Lemma roundtrip64 l : Forall is_u8 l ->
  (forall b b', decoded64 (decode64_loop 0 b (encode64_loop 0 b' l)) = (l, false)) /\
  (forall e, is_u8 e -> decoded64 (decode64_loop 1 (Z.shiftr e 2) (encode64_loop 1 (Z.shiftl (Z.land e 3) 4) l)) = (e :: l, false)) /\
  (forall e, is_u8 e -> decoded64 (decode64_loop 2 (Z.shiftr e 4) (encode64_loop 2 (Z.shiftl (Z.land e 15) 2) l)) = (e :: l, false)).
Proof.
  induction 1 as [|x l Hx _ (IH0 & IH1 & IH2)]; split_and!; [done|..].
  - intros e He. destruct (last_char dec64 char64 6 2 4 e dec64_char) as (Hd & Hn & H1 & H2); [lia..|done|].
    cbn [encode64_loop Z.eqb Pos.eqb]. change (Z.ones 2) with 3 in *. change (Z.ones 4) with 15 in *.
    rewrite decode64_step, Hd by (by rewrite Hd). by rewrite decoded64_cons, H1, H2.
  - intros e He. destruct (last_char dec64 char64 6 4 2 e dec64_char) as (Hd & Hn & H1 & H2); [lia..|done|].
    cbn [encode64_loop Z.eqb Pos.eqb]. change (Z.ones 2) with 3 in *. change (Z.ones 4) with 15 in *.
    rewrite decode64_step, Hd by (by rewrite Hd). by rewrite decoded64_cons, H1, H2.
  - intros b b'. cbn [encode64_loop]. pose proof (dec64_char _ (top_bits x 2 ltac:(lia) Hx)) as Hd. pose proof (top_bits x 2 ltac:(lia) Hx).
    rewrite decode64_step, Hd by (rewrite Hd; lia). by apply IH1.
  - intros e He. destruct (between dec64 char64 6 2 4 e x dec64_char) as (Hd & Hn & H1 & H2); [lia..|done|done|].
    cbn [encode64_loop]. change (Z.ones 2) with 3 in *. change (Z.ones 4) with 15 in *. change (8 - 4) with 4 in *.
    rewrite decode64_step, Hd by (by rewrite Hd). by rewrite decoded64_cons, H1, H2, IH2.
  - intros e He. destruct (between dec64 char64 6 4 2 e x dec64_char) as (Hd & Hn & H1 & H2); [lia..|done|done|].
    cbn [encode64_loop]. change (Z.ones 2) with 3 in *. change (Z.ones 4) with 15 in *. change (8 - 2) with 6 in *.
    rewrite decode64_step, Hd by (by rewrite Hd). rewrite decoded64_cons, H1, H2.
    pose proof (low_bits x 6 ltac:(lia)) as Hl. pose proof (dec64_char _ Hl) as Hd'. change 63 with (Z.ones 6).
    rewrite decode64_step, Hd', decoded64_cons, two_pieces, u8_id, IH0 by (try rewrite Hd'; unfold is_u8 in *; lia). done.
Qed.

(** *** Base 32 *)

Lemma decode32_step mode bits c p : dec32 c <> -1 -> decode32_loop mode bits (c :: p) =
  match mode with
  | 0 => decode32_loop 1 (dec32 c) p
  | 1 => let '(r, st) := decode32_loop 2 (Z.land (dec32 c) 3) p in (u8 (Z.lor (Z.shiftl bits 3) (Z.shiftr (dec32 c) 2)) :: r, st)
  | 2 => decode32_loop 3 (Z.lor (Z.shiftl bits 5) (dec32 c)) p
  | 3 => let '(r, st) := decode32_loop 4 (Z.land (dec32 c) 15) p in (u8 (Z.lor (Z.shiftl bits 1) (Z.shiftr (dec32 c) 4)) :: r, st)
  | 4 => let '(r, st) := decode32_loop 5 (Z.land (dec32 c) 1) p in (u8 (Z.lor (Z.shiftl bits 4) (Z.shiftr (dec32 c) 1)) :: r, st)
  | 5 => decode32_loop 6 (Z.lor (Z.shiftl bits 5) (dec32 c)) p
  | 6 => let '(r, st) := decode32_loop 7 (Z.land (dec32 c) 7) p in (u8 (Z.lor (Z.shiftl bits 2) (Z.shiftr (dec32 c) 3)) :: r, st)
  | _ => let '(r, st) := decode32_loop 0 bits p in (u8 (Z.lor (Z.shiftl bits 5) (dec32 c)) :: r, st)
  end.
Proof. intros Hc. cbn [decode32_loop]. by rewrite (proj2 (Z.eqb_neq _ _) Hc). Qed.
◇ ◇ ◇
Task goal
To answer, report how many lines of the listing contain the word "destruct", as a number with nothing else.

Response to this task
4